Wenn die Energiemangellage uns eins gezeigt hat, dann dass wir noch schneller unabhängig von fossilen Energiequellen werden müssen. Eine Verlagerung der Abhängigkeit von anderen Energielieferanten anderer Staaten, ist auch nicht nachhaltig und sollte nur zur Überbrückung der Energiekrise dienen. Zudem ist der Klimawandel durch Corona und Ukrainekrieg nicht gestoppt worden, sondern schreitet immer weiter voran und uns läuft die Zeit davon. Da dürfen wir als Kommune nicht auf Bund und Land warten, sondern müssen selbst aktiver werden. Wir begrüßen daher das Umsetzungskonzept der Verwaltung zu Photovoltaikanlagen auf städtischen Gebäuden und Flächen, aber hiermit dürfen wir uns nicht zufriedengeben. Durch klare Vorgaben in den Bebauungsplänen müssen seitens der Politik die Weichen für energieeffiziente und klimaresiliente Wohnquartiere gestellt werden.

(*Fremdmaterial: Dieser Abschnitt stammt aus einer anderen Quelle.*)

(** C9: a live clip that a well-formed history takes from a peer, new or an update
    of a stored one, can be opened again and is handed on to the next device with
    the bytes, the id, the type, the origin and the content hash it came with, its
    stamp moved by one at most; also when its payload is already shared by another
    item of the same content, and when the version it replaces was a link to another
    payload. Sync is switched on when it is handed on; the record is no organization
    document; a text is valid UTF-8 and brings no binary payload; the nonces drawn
    have their lengths and a text is sealed into bytes that do not begin with the
    mark of a reference; a shared payload under its hash is a sealing of the same
    bytes, and every link belongs to a row stored as a reference. *)
Theorem received_version_is_handed_on `{!MetadataLaws, !ItemKeyLaws, !DigestLaws} c rng here i s s' :
  ConfigData.sync_enabled c = true -> store_ok s -> tables_split s -> links_ok s ->
  rv_deleted i = false -> rv_type i <> CONTENT_TYPE ->
  (len (rng (rv_id i)).1 = NONCE_LEN /\ len (rng (rv_id i)).2 = STREAM_NONCE_LEN) ->
  (is_binary (rv_type i) = false -> rv_binary i = None /\ utf8_valid (as_bytes (rv_content i)) = true /\
     forall n e, seal_remote rng i = Ok (n, Some e) -> is_reference e = false) ->
  shared_seal (rv_bytes i) s ->
  apply_remote_version rng here i s = Ok (true, s') ->
  exists w, fetch c here [rv_id i] s' = Ok [w] /\
    SyncItem.item_id w = rv_id i /\ SyncItem.content_type w = rv_type i /\ SyncItem.deleted w = false /\
    SyncItem.content_hash w = plaintext_content_hash (rv_bytes i) /\
    SyncItem.origin_device_id w = origin_or (rv_origin i) here /\
    (if is_binary (rv_type i) then SyncItem.binary_content w = rv_bytes i
     else SyncItem.content w = rv_content i /\ SyncItem.binary_content w = []) /\
    (SyncItem.created_at w = rv_created_at i \/ SyncItem.created_at w = i64_saturating_add (rv_created_at i) 1).
Proof.
  intros Hen Hs Ht Hf Hd Hty Hrng Htext Hsh Ha.
  destruct (apply_remote_version_spec _ _ _ _ _ _ Hs Ht Ha) as (_ & _ & (v & Hv & Hland) & _).
  revert Ha. unfold apply_remote_version. destruct (payload_is_refused i); [done|]. unfold apply_with_pin_state.
  intros ([p|] & Hp & Hu)%bind_ok; [|done]. apply map_err_ok in Hu. unfold upsert in Hu.
  apply bind_ok in Hu as ([s1|] & Hu & Heq); [|done]. apply ok_inj in Heq. injection Heq as ->.
  destruct (prepared_seal _ _ _ _ _ _ Hd Hp) as (Hseal & Hid & Hpt & Hh & Hdp & Hop).
  destruct (sealed_reads_back rng i (i_nonce p) (i_ciphertext p) s) as (e & He & Href & Hopen);
    [by destruct (rng (rv_id i))|done..| |].
  { intros Hb e He. apply (Htext Hb) with (n := i_nonce p). by rewrite Hseal, He. }
  destruct (upsert_reads_back p s s' e Hs) as (r & o & Hr & Hj & Hsho & Hrid & Hrn & Hrt & Hrh & Hrd & Hro & _);
    [by rewrite Hpt|done..|].
  rewrite Hh in Hsho. destruct (Hopen o Hsho) as (Ho & Hne & Hnn). rewrite <- Hj in Ho, Hne.
  destruct (received_to_wire here i (row_to_item r s') s') as (w & Hw & Hbytes); cbn [row_to_item st_deleted st_type st_id st_ciphertext st_nonce];
    [congruence|congruence|congruence|done|by rewrite Hrn|by rewrite Hrn|by intros Hb; destruct (Htext Hb) as (? & ? & _)|].
  rewrite Hid in Hr. exists w. split.
  { apply (fetch_one _ _ _ _ (row_to_item r s')); [done| |done]. unfold version. by rewrite Hr. }
  destruct (to_wire_fields _ _ _ _ Hw) as (Hsum & Hct & _).
  unfold version_summary in Hv. rewrite Hr in Hv. injection Hv as <-.
  destruct Hland as (_ & _ & _ & Hstamp). cbn in Hstamp.
  pose proof (f_equal item_id Hsum) as E1. pose proof (f_equal deleted Hsum) as E2.
  pose proof (f_equal content_hash Hsum) as E3. pose proof (f_equal origin_device_id Hsum) as E4.
  pose proof (f_equal created_at Hsum) as E5. cbn in E1, E2, E3, E4, E5.
  rewrite E1, E2, E3, E4, E5, Hct. cbn [row_to_item st_type].
  rewrite Hrid, Hrt, Hrd, Hrh, Hro, Hid, Hpt, Hop, Hh. split_and!; try done. destruct Hstamp as [?|[_ ?]]; auto.
Qed.

(** C33: no merge escapes the retention policy. From a fresh gate over any
    well-formed history, however merges that leave it well formed (and its sizes in
    an i64), the tasks they spawn and the clocks interleave, under one set of
    settings whose limits are not negative: once something was merged, the history
    obeys the policy as of its last sweep or a task that will sweep it is there,
    whose sweep makes it obey; no sweep is scheduled twice, as at most one task
    sleeps, exactly while the gate's flag is up; and where tasks can be spawned a
    merge within 250 ms of a sweep evicts nothing itself but leaves such a task. *)
Theorem no_merge_escapes_retention runtime c s0 l :
  0 <= history_limit (policy_of c) -> 0 <= storage_quota_bytes (policy_of c) ->
  store_ok s0 -> sizes_ok s0 -> Forall merge_ok l ->
  let w := foldl (gate_step runtime c) (fresh_source s0) l in
  (existsb is_merge l = true ->
     (exists now, obeys (policy_of c) now (src_store w)) \/ (0 < sleeping (src_tasks w) + sweeping (src_tasks w))%nat) /\
  (forall t t', (0 < sleeping (src_tasks w))%nat ->
     obeys (policy_of c) (wall t') (src_store (gate_step runtime c (gate_step runtime c w (Wakes t)) (Sweeps t')))) /\
  (forall t, (0 < sweeping (src_tasks w))%nat ->
     obeys (policy_of c) (wall t) (src_store (gate_step runtime c w (Sweeps t)))) /\
  sleeping (src_tasks w) = (if trailing_scheduled (src_gate w) then 1%nat else 0%nat) /\
  (forall t s at_, last_run (src_gate w) = Some at_ -> tick t - at_ < RETENTION_DEBOUNCE -> runtime = true ->
     let d := gate_step runtime c w (Merged t s) in src_store d = s /\ sleeping (src_tasks d) = 1%nat).
Proof.
  intros Hl Hq Hs Hz Hall w. pose proof (gate_run_ok runtime c Hl Hq l false _ Hall (fresh_gate_ok c s0 Hs Hz)) as Hw.
  cbn [orb] in Hw. fold w in Hw. clearbody w. destruct Hw as [Hws Hwz H1 Hset]. split_and!.
  - intros Hm. by rewrite Hm in Hset.
  - intros t t' Hn. cbn [gate_step]. destruct (sleeping (src_tasks w)); [lia|]. by apply sweep_obeys.
  - intros t Hn. cbn [gate_step]. destruct (sweeping (src_tasks w)); [lia|]. by apply sweep_obeys.
  - exact H1.
  - intros t s at_ Hat Hlt ->. cbn [gate_step]. unfold source_enforce_retention, claim. cbn [with_store src_gate src_store].
    rewrite Hat, (proj2 (Z.leb_gt _ _) Hlt). unfold schedule_trailing_retention, one_sleeper in *. cbn [src_gate src_store with_store].
    destruct (trailing_scheduled (src_gate w)); cbn; by rewrite H1.
Qed.

(** What a change of settings sets off is never missed: the new settings are
    the patched ones and valid; the capture epoch moves exactly when what may be
    captured changes, the private-mode epoch exactly when the patch names private
    mode, neither wraps; and a history that obeyed the old retention policy obeys
    the new one unless a sweep is asked for. *)
Theorem settings_change_takes_effect p c private_epoch capture_epoch t :
  valid c -> prepare_transition c private_epoch capture_epoch p = Ok t ->
  config t = overlay p c /\ valid (config t) /\
  private_mode_epoch t = private_epoch + (if ConfigPatch.private_mode p then 1 else 0) /\
  (capture_privacy_epoch t = capture_epoch /\ capture_privacy_changed (config t) c = false \/
   capture_privacy_epoch t = capture_epoch + 1 /\ capture_epoch < u64_max /\
     capture_privacy_changed (config t) c = true) /\
  (should_enforce_retention t = false ->
   forall now s, obeys (policy_of c) now s -> obeys (policy_of (config t)) now s).
Proof.
  intros Hc. unfold prepare_transition.
  intros (n & [-> Hp]%map_err_ok%apply_ok & (pe & Hpe & (ce & Hce & Ht%ok_inj)%bind_ok)%bind_ok)%bind_ok.
  subst t. cbn [config private_mode_epoch capture_privacy_epoch].
  split; [done|]. split; [by apply overlay_valid|].
  assert (Hbump : forall b (e e' : Z), bump_epoch b e = Ok e' -> e' = e + (if b then 1 else 0) /\ (b = true -> e < u64_max)).
  { intros b e e'. unfold bump_epoch. destruct b.
    - intros [He Hlt]%ok_or_ok%u64_checked_succ_some. by split.
    - intros [= <-]. split; [lia|done]. }
  apply Hbump in Hpe as [-> _]. apply Hbump in Hce as [-> Hmax].
  split; [by destruct (ConfigPatch.private_mode p)|]. split.
  - destruct (capture_privacy_changed (overlay p c) c); [right|left]; split_and!; try done; [by apply Hmax|lia].
  - unfold should_enforce_retention, policy_tightened. cbn [before config].
    intros [[Hq Hl]%orb_false_iff Hd]%orb_false_iff. apply Z.ltb_ge in Hq, Hl.
    rewrite andb_false_iff, orb_false_iff, Z.ltb_ge, Z.ltb_ge, Z.eqb_neq in Hd. intros now s (H1 & H2 & H3). unfold obeys, policy_of in *. cbn [history_limit storage_quota_bytes retention_days] in *.
    split_and!; [destruct H1; [left; lia|by right]|destruct H2; [left; lia|by right]|].
    intros Hpos k r Hk Hu. destruct Hd as [Hd|[Hz Hd]]; [lia|].
    pose proof (valid_days c Hc) as [Hge _]. cbn in Hge. specialize (H3 ltac:(lia) k r Hk Hu). unfold DAY_MS in *. lia.
Qed.
End Properties.

(** ** Witnesses *)

Lemma split_tables {PC : PayloadCodecs} {MJ : MetadataJson} s : store_ok s -> tables_split s -> tables_ok s.
Proof.
  intros [[Hk _ _ _ _] _] [Hi Ho]. split; [exact Hk|intros k o Hko; apply (Ho k o Hko)|].
  intros k. destruct (items s !! k) eqn:E; [right|by left].
  destruct (organization s !! k) eqn:Eo; [|done]. apply Hi in E. apply Ho in Eo as [Eo _]. congruence.
Qed.
#[local] Existing Instances HistoryDemo.codecs HistoryDemo.json HistoryDemo.laws
  OrgDemo.codec BinaryDemo.key BinaryDemo.key_laws BinaryDemo.digest BinaryDemo.digest_laws no_codecs MergeDemo.offers.
Module SourceDemo.
Definition settings : ConfigData.t := default_config.
(** An image imported as a file, whose payload is shared. *)
Definition image : RemoteVersion :=
  {| rv_id := "file-import-1"; rv_content := ""; rv_binary := Some (as_bytes "pixels"); rv_metadata := None;
     rv_type := "image/png"; rv_created_at := 9000; rv_deleted := false; rv_hash := None; rv_origin := "peer";
     rv_app_id := None; rv_app_name := None |}.
Definition received := apply_remote_version MergeDemo.rng "here" image empty_store.
Definition history : Store := match received with Ok (_, s) => s | Err _ => empty_store end.
Lemma received_it : received = Ok (true, history).
Proof.
  unfold history. destruct received as [[b s]|e] eqn:E; [|vm_compute in E; discriminate E].
  destruct b; [reflexivity|vm_compute in E; discriminate E].
Qed.
Lemma empty_split : tables_split empty_store.
Proof. split; [by intros k r|by intros k o]. Qed.
Lemma history_ok : store_ok history /\ tables_split history.
Proof.
  destruct (apply_remote_version_spec _ _ _ _ _ _ HistoryDemo.empty_ok empty_split received_it) as (? & ? & _).
  by split.
Qed.
(** A later version of it that is a text. *)
Definition described : RemoteVersion :=
  {| rv_id := "file-import-1"; rv_content := "pixels"; rv_binary := None; rv_metadata := None;
     rv_type := "text/plain"; rv_created_at := 9500; rv_deleted := false; rv_hash := None; rv_origin := "peer";
     rv_app_id := None; rv_app_name := None |}.
Definition updating := apply_remote_version MergeDemo.rng "here" described history.
Definition updated : Store := match updating with Ok (_, s) => s | Err _ => empty_store end.
Lemma updated_it : updating = Ok (true, updated).
Proof.
  unfold updated. destruct updating as [[b s]|e] eqn:E; [|vm_compute in E; discriminate E].
  destruct b; [reflexivity|vm_compute in E; discriminate E].
Qed.
Lemma history_shared : shared_seal (rv_bytes described) history.
Proof.
  intros blob Hb. exists (MergeDemo.rng "file-import-1").2. split; [vm_compute; reflexivity|].
  vm_compute in Hb. injection Hb as <-. vm_compute. reflexivity.
Qed.
Lemma history_links : links_ok history.
Proof.
  intros id [h Hh].
  assert (Hs : exists h', file_payloads history = {["file-import-1"%string := h']}) by (eexists; vm_compute; reflexivity).
  destruct Hs as [h' Hs]. rewrite Hs in Hh. apply lookup_singleton_Some in Hh as [<- _].
  eexists _, _. split_and!; [vm_compute; reflexivity|reflexivity|vm_compute; reflexivity].
Qed.
(** A first merge sweeps, a second soon after it schedules a task. *)
Definition merges : list GateEvent :=
  [Merged {| tick := 0; wall := 0 |} empty_store; Merged {| tick := 100; wall := 100 |} HistoryDemo.three].
Definition clock (t : Z) : Clock := {| tick := t; wall := t |}.
End SourceDemo.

Zudem müssen wir versuchen über Beteiligungsmodelle, wie zum Beispiel Energiegenossenschaften, die Akzeptanz von regenerativen Energien in der Bevölkerung zu steigern und gleichzeitig die lokale Wertschöpfung für Bürgerschaft, Wirtschaft sowie der Stadt aus den regenerativen Energien ermöglichen.
Wir sollten den zeitlichen Raum, den wir durch die Verabschiedung des Doppelhaushaltes 2022/23 erzielen, gemeinsam nutzen, um inhaltliche Akzente für die Zukunft in den oben genannten Themenfeldern zu gewinnen.
An dieser Stelle möchten wir uns bei der Kämmerin Sonja Kühlen sowie den Mitarbeitern und Mitarbeiterinnen der Finanzwirtschaft, stellvertretend Frau Vieth, bedanken, die trotz der vielen Unwägbarkeiten den Weg, das HSK zu verlassen, mit Erstellung des Doppelhaushaltes 2022/2023 und den Planansätzen bis 2026 ermöglicht haben.
Die SPD-Wegberg ist sich der Risiken durchaus bewusst, stellt sich aber der Verantwortung, die Chancen zu nutzten, damit Wegberg zukunftsfähig und lebenswert bleibt.
Wir stimmen dem Doppelhaushalt 2022/2023 zu.